__Your task__: When the word "checkWebexConfigs" appears in a line of the data below, list that line.

__The records__:
(* ===== verification/AmCheck.v ===== *)
(** * Checking AlertmanagerConfig objects

    pkg/alertmanager/operator.go, [checkAlertmanagerConfigResource] and what it calls. An object is
    validated, checked against the version of Alertmanager, and every Secret and ConfigMap it refers
    to is loaded into the asset store. *)

From S2P Require Import Prelude GoStrings Meta ApiClient Semver MonitoringV1 Json RouteTree V1alpha1 AmLibs ValidationV1alpha1 AssetStore AmTypes AmConvert.
Import v1alpha1 validation_v1alpha1.

Class CheckLibs := {
  (** [UnmarshalJSON] of config.SecretURL *)
  unmarshal_SecretURL : string → res ();
}.
Definition ValidateSecretURL `{CheckLibs} (url : string) : res () :=
  wrap "validate url from string failed with error: %w" [] (unmarshal_SecretURL (quote +:+ url +:+ quote)).

Definition checkIsV2Matcher (l : list (list Matcher)) : bool :=
  existsb (existsb (fun m => bool_decide (Matcher_MatchType m ≠ ""))) l.
(** What [%v] prints of a list of matchers. *)
Definition show_matchers (l : list Matcher) : string :=
  "[" +:+ Join ((fun m => "{" +:+ Matcher_Name m +:+ " " +:+ Matcher_Value m +:+ " " +:+ Matcher_MatchType m +:+ " "
                          +:+ (if Matcher_Regex m then "true" else "false") +:+ "}") <$> l) " " +:+ "]".

Section checks.
Context `{Semver} `{RawJSON} `{AmLibs} `{ConvertLibs} `{CheckLibs} {C : Type} `{CacheStore C}.
Context (sClient : string → string → res Secret) (cmClient : string → string → res ConfigMap).
Context (pem_Decode : string → option string) (x509_ParseCertificate : string → res ()).
Context (tls_X509KeyPair : string → string → res ()).
Context (amVersion : version).
Local Abbreviation M := (M (StoreBuilder C)).
Local Abbreviation GetSecretKey := (GetSecretKey sClient).
Local Abbreviation before v := (LT amVersion (MustParse v)).
Local Abbreviation matchersV2Allowed := (GTE amVersion (MustParse "0.22.0")).

(** ** Routes and inhibition rules *)

Fixpoint checkRoute_fuel (fuel : nat) (route : Route) : res () :=
  match fuel with
  | 0 => out_of_fuel
  | S fuel' =>
      _ ← if negb matchersV2Allowed && checkIsV2Matcher [Route_Matchers route]
          then Err (Errorf "invalid syntax in route config for 'matchers' comparison based matching is supported in Alertmanager >= 0.22.0 only (matchers=%v) (receiver=%v)"
                      [show_matchers (Route_Matchers route); Route_Receiver route])
          else Ok ();
      childRoutes ← child_routes route;
      for_each (checkRoute_fuel fuel') childRoutes
  end.
Definition checkRoute (route : option Route) : res () :=
  match route with None => Ok () | Some r => checkRoute_fuel (depth r) r end.

Definition check_matchers (fmt : string) (i : nat) (name : string) (ms : list Matcher) : res () :=
  for_each (fun jm => wrap fmt [Itoa (Z.of_nat jm.1); Itoa (Z.of_nat i); name] (Matcher_Validate jm.2)) (imap pair ms).
Definition checkInhibitRules (amc : AlertmanagerConfig) : res () :=
  let name := om_Name (AlertmanagerConfig_ObjectMeta amc) in
  for_each (fun ir =>
      let rule := ir.2 in
      if negb matchersV2Allowed then
        if checkIsV2Matcher [InhibitRule_SourceMatch rule; InhibitRule_TargetMatch rule]
        then Err (Errorf "'sourceMatch' and/or 'targetMatch' are using matching syntax which is supported in Alertmanager >= 0.22.0 only (sourceMatch=%v, targetMatch=%v)"
                    [show_matchers (InhibitRule_SourceMatch rule); show_matchers (InhibitRule_TargetMatch rule)])
        else Ok ()
      else
        _ ← check_matchers "invalid targetMatchers[%d] in inhibitRule[%d] in config %s: %w" ir.1 name (InhibitRule_TargetMatch rule);
        check_matchers "invalid sourceMatchers[%d] in inhibitRule[%d] in config %s: %w" ir.1 name (InhibitRule_SourceMatch rule))
    (imap pair (AlertmanagerConfigSpec_InhibitRules (AlertmanagerConfig_Spec amc))).

(** ** HTTP clients *)

Definition checkHTTPConfig (hc : option HTTPConfig) : res () :=
  match hc with
  | None => Ok ()
  | Some hc =>
      let pc := HTTPConfig_ProxyConfig hc in
      if is_set (HTTPConfig_Authorization hc) && negb (GTE amVersion (MustParse "0.22.0"))
      then Err (Errorf "'authorization' config set in 'httpConfig' but supported in Alertmanager >= 0.22.0 only - current %s" [version_String amVersion])
      else if is_set (HTTPConfig_OAuth2 hc) && negb (GTE amVersion (MustParse "0.22.0"))
      then Err (Errorf "'oauth2' config set in 'httpConfig' but supported in Alertmanager >= 0.22.0 only - current %s" [version_String amVersion])
      else if (is_set (ProxyConfig_NoProxy pc) || is_set (ProxyConfig_ProxyFromEnvironment pc) || is_set (ProxyConfig_ProxyConnectHeader pc))
              && before "0.25.0"
      then Err (Errorf "'ProxyConfig' config set in 'httpConfig' but supported in Alertmanager >= 0.25.0 only - current %s" [version_String amVersion])
      else Ok ()
  end.
Definition load (ns : string) (o : option SecretKeySelector) : M () := mset () o (fun sel => GetSecretKey ns sel ≫= fun _ => mret ()).
Definition configureHTTPConfigInStore (httpConfig : option HTTPConfig) (ns : string) : M () :=
  mset () httpConfig (fun hc =>
    _ ← load ns (HTTPConfig_BearerTokenSecret hc);
    _ ← AddSafeAuthorizationCredentials sClient ns (HTTPConfig_Authorization hc);
    _ ← AddBasicAuth sClient ns (HTTPConfig_BasicAuth hc);
    _ ← AddSafeTLSConfig sClient cmClient pem_Decode x509_ParseCertificate tls_X509KeyPair ns (HTTPConfig_TLSConfig hc);
    _ ← AddProxyConfig sClient ns (HTTPConfig_ProxyConfig hc);
    AddOAuth2 sClient cmClient pem_Decode x509_ParseCertificate tls_X509KeyPair ns (HTTPConfig_OAuth2 hc)).

(** ** Receivers *)

(** [if len(configs) == 0 { return nil }], the version check and the loop over the configurations. *)
Definition since {A} (v msg : string) (args : list string) (configs : list A) (f : A → M ()) : M () :=
  match configs with
  | [] => mret ()
  | _ => if before v then mfail (Errorf msg args) else mfor_each f configs
  end.
Definition load_url (ns msg : string) (sel : SecretKeySelector) : M () :=
  url ← GetSecretKey ns sel;
  mlift (wrap msg [] (ValidateSecretURL (TrimSpace url))).

Definition checkPagerDutyConfigs (configs : list PagerDutyConfig) (ns : string) : M () :=
  mfor_each (fun config =>
    _ ← mlift (checkHTTPConfig (PagerDutyConfig_HTTPConfig config));
    _ ← load ns (PagerDutyConfig_RoutingKey config);
    _ ← load ns (PagerDutyConfig_ServiceKey config);
    _ ← if bool_decide (PagerDutyConfig_URL config ≠ "")
        then mlift (wrap "failed to validate URL: %w " [] (ValidateURL (TrimSpace (PagerDutyConfig_URL config)))) else mret ();
    configureHTTPConfigInStore (PagerDutyConfig_HTTPConfig config) ns) configs.
Definition checkOpsGenieResponder (responders : list OpsGenieConfigResponder) : res () :=
  for_each (fun resp => check (bool_decide (OpsGenieConfigResponder_Type resp = "teams") && before "0.24.0")
    "'teams' set in 'opsgenieResponder' but supported in Alertmanager >= 0.24.0 only") responders.
Definition checkOpsGenieConfigs (configs : list OpsGenieConfig) (ns : string) : M () :=
  mfor_each (fun config =>
    _ ← mlift (checkHTTPConfig (OpsGenieConfig_HTTPConfig config));
    _ ← mlift (checkOpsGenieResponder (OpsGenieConfig_Responders config));
    _ ← load ns (OpsGenieConfig_APIKey config);
    configureHTTPConfigInStore (OpsGenieConfig_HTTPConfig config) ns) configs.
Definition checkDiscordConfigs (configs : list DiscordConfig) (ns : string) : M () :=
  since "0.25.0" "discordConfigs' is available in Alertmanager >= 0.25.0 only - current %s" [version_String amVersion] configs (fun config =>
    _ ← mlift (checkHTTPConfig (DiscordConfig_HTTPConfig config));
    _ ← configureHTTPConfigInStore (DiscordConfig_HTTPConfig config) ns;
    url ← mwrap "failed to retrieve API URL: %w" [] (GetSecretKey ns (DiscordConfig_APIURL config));
    mlift (wrap "failed to validate API URL: %w" [] (ValidateSecretURL (TrimSpace url)))).
Definition checkSlackConfigs (configs : list SlackConfig) (ns : string) : M () :=
  mfor_each (fun config =>
    _ ← mlift (checkHTTPConfig (SlackConfig_HTTPConfig config));
    _ ← mset () (SlackConfig_APIURL config) (load_url ns "failed to validate API URL: %w");
    configureHTTPConfigInStore (SlackConfig_HTTPConfig config) ns) configs.
Definition checkWebhookConfigs (configs : list WebhookConfig) (ns : string) : M () :=
  mfor_each (fun config =>
    _ ← mlift (checkHTTPConfig (WebhookConfig_HTTPConfig config));
    _ ← mset () (WebhookConfig_URLSecret config) (load_url ns "failed to validate URL: %w");
    configureHTTPConfigInStore (WebhookConfig_HTTPConfig config) ns) configs.
Definition checkWechatConfigs (configs : list WeChatConfig) (ns : string) : M () :=
  mfor_each (fun config =>
    _ ← mlift (checkHTTPConfig (WeChatConfig_HTTPConfig config));
    _ ← load ns (WeChatConfig_APISecret config);
    configureHTTPConfigInStore (WeChatConfig_HTTPConfig config) ns) configs.
Definition checkWebexConfigs (configs : list WebexConfig) (ns : string) : M () :=
  since "0.25.0" "webexConfigs' is available in Alertmanager >= 0.25.0 only - current %s" [version_String amVersion] configs (fun config =>
    _ ← mlift (checkHTTPConfig (WebexConfig_HTTPConfig config));
    configureHTTPConfigInStore (WebexConfig_HTTPConfig config) ns).
Definition checkEmailConfigs (configs : list EmailConfig) (ns : string) : M () :=
  mfor_each (fun config =>
    _ ← load ns (EmailConfig_AuthPassword config);
    _ ← load ns (EmailConfig_AuthSecret config);
    AddSafeTLSConfig sClient cmClient pem_Decode x509_ParseCertificate tls_X509KeyPair ns (EmailConfig_TLSConfig config)) configs.
Definition checkVictorOpsConfigs (configs : list VictorOpsConfig) (ns : string) : M () :=
  mfor_each (fun config =>
    _ ← mlift (checkHTTPConfig (VictorOpsConfig_HTTPConfig config));
    _ ← load ns (VictorOpsConfig_APIKey config);
    configureHTTPConfigInStore (VictorOpsConfig_HTTPConfig config) ns) configs.
(** The message names [userKey] for an empty token, too. *)
Definition check_pushover_secret (ns name : string) (sec : option SecretKeySelector) : M () :=
  match sec with
  | None => mfail (Errorf "mandatory field %s is empty" [name])
  | Some sel =>
      s ← GetSecretKey ns sel;
      mlift (check (bool_decide (s = "")) "mandatory field userKey is empty")
  end.
Definition check_duration (s : string) : res () := if bool_decide (s ≠ "") then model_ParseDuration s ≫= fun _ => Ok () else Ok ().
Definition checkPushoverConfigs (configs : list PushoverConfig) (ns : string) : M () :=
  mfor_each (fun config =>
    _ ← mlift (checkHTTPConfig (PushoverConfig_HTTPConfig config));
    _ ← check_pushover_secret ns "userKey" (PushoverConfig_UserKey config);
    _ ← check_pushover_secret ns "token" (PushoverConfig_Token config);
    _ ← mlift (check_duration (PushoverConfig_Expire config));
    _ ← mlift (check_duration (PushoverConfig_Retry config));
    configureHTTPConfigInStore (PushoverConfig_HTTPConfig config) ns) configs.
Definition checkSnsConfigs (configs : list SNSConfig) (ns : string) : M () :=
  mfor_each (fun config =>
    _ ← mlift (checkHTTPConfig (SNSConfig_HTTPConfig config));
    _ ← AddSigV4 sClient ns (SNSConfig_Sigv4 config);
    configureHTTPConfigInStore (SNSConfig_HTTPConfig config) ns) configs.
Definition checkTelegramConfigs (configs : list TelegramConfig) (ns : string) : M () :=
  since "0.24.0" "telegramConfigs' is available in Alertmanager >= 0.24.0 only - current %s" [version_String amVersion] configs (fun config =>
    _ ← mlift (checkHTTPConfig (TelegramConfig_HTTPConfig config));
    _ ← load ns (TelegramConfig_BotToken config);
    configureHTTPConfigInStore (TelegramConfig_HTTPConfig config) ns).
(** The webhook's URL is not loaded. *)
Definition checkMSTeamsConfigs (configs : list MSTeamsConfig) (ns : string) : M () :=
  since "0.26.0" "invalid syntax in receivers config; msteams integration is only available in Alertmanager >= 0.26.0" [] configs (fun config =>
    _ ← mlift (checkHTTPConfig (MSTeamsConfig_HTTPConfig config));
    configureHTTPConfigInStore (MSTeamsConfig_HTTPConfig config) ns).
Definition checkMSTeamsV2Configs (configs : list MSTeamsV2Config) (ns : string) : M () :=
  since "0.28.0" "invalid syntax in receivers config; msteamsv2 integration is only available in Alertmanager >= 0.28.0" [] configs (fun config =>
    _ ← load ns (MSTeamsV2Config_WebhookURL config);
    _ ← mlift (checkHTTPConfig (MSTeamsV2Config_HTTPConfig config));
    configureHTTPConfigInStore (MSTeamsV2Config_HTTPConfig config) ns).

Definition check_receiver (ns : string) (receiver : Receiver) : M () :=
  _ ← checkPagerDutyConfigs (Receiver_PagerDutyConfigs receiver) ns;
  _ ← checkOpsGenieConfigs (Receiver_OpsGenieConfigs receiver) ns;
  _ ← checkDiscordConfigs (Receiver_DiscordConfigs receiver) ns;
  _ ← checkSlackConfigs (Receiver_SlackConfigs receiver) ns;
  _ ← checkWebhookConfigs (Receiver_WebhookConfigs receiver) ns;
  _ ← checkWechatConfigs (Receiver_WeChatConfigs receiver) ns;
  _ ← checkWebexConfigs (Receiver_WebexConfigs receiver) ns;
  _ ← checkEmailConfigs (Receiver_EmailConfigs receiver) ns;
  _ ← checkVictorOpsConfigs (Receiver_VictorOpsConfigs receiver) ns;
  _ ← checkPushoverConfigs (Receiver_PushoverConfigs receiver) ns;
  _ ← checkSnsConfigs (Receiver_SNSConfigs receiver) ns;
  _ ← checkTelegramConfigs (Receiver_TelegramConfigs receiver) ns;
  _ ← checkMSTeamsConfigs (Receiver_MSTeamsConfigs receiver) ns;
  checkMSTeamsV2Configs (Receiver_MSTeamsV2Configs receiver) ns.
Definition checkReceivers (amc : AlertmanagerConfig) : M () :=
  mfor_each (check_receiver (om_Namespace (AlertmanagerConfig_ObjectMeta amc))) (AlertmanagerConfigSpec_Receivers (AlertmanagerConfig_Spec amc)).

Definition checkAlertmanagerConfigResource (amc : AlertmanagerConfig) : M () :=
  _ ← mlift (ValidateAlertmanagerConfig amc);
  _ ← checkReceivers amc;
  _ ← mlift (checkRoute (AlertmanagerConfigSpec_Route (AlertmanagerConfig_Spec amc)));
  mlift (checkInhibitRules amc).
End checks.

__Solved problem__:
Definition checkWebexConfigs (configs : list WebexConfig) (ns : string) : M () :=
  _ ← checkWebexConfigs (Receiver_WebexConfigs receiver) ns;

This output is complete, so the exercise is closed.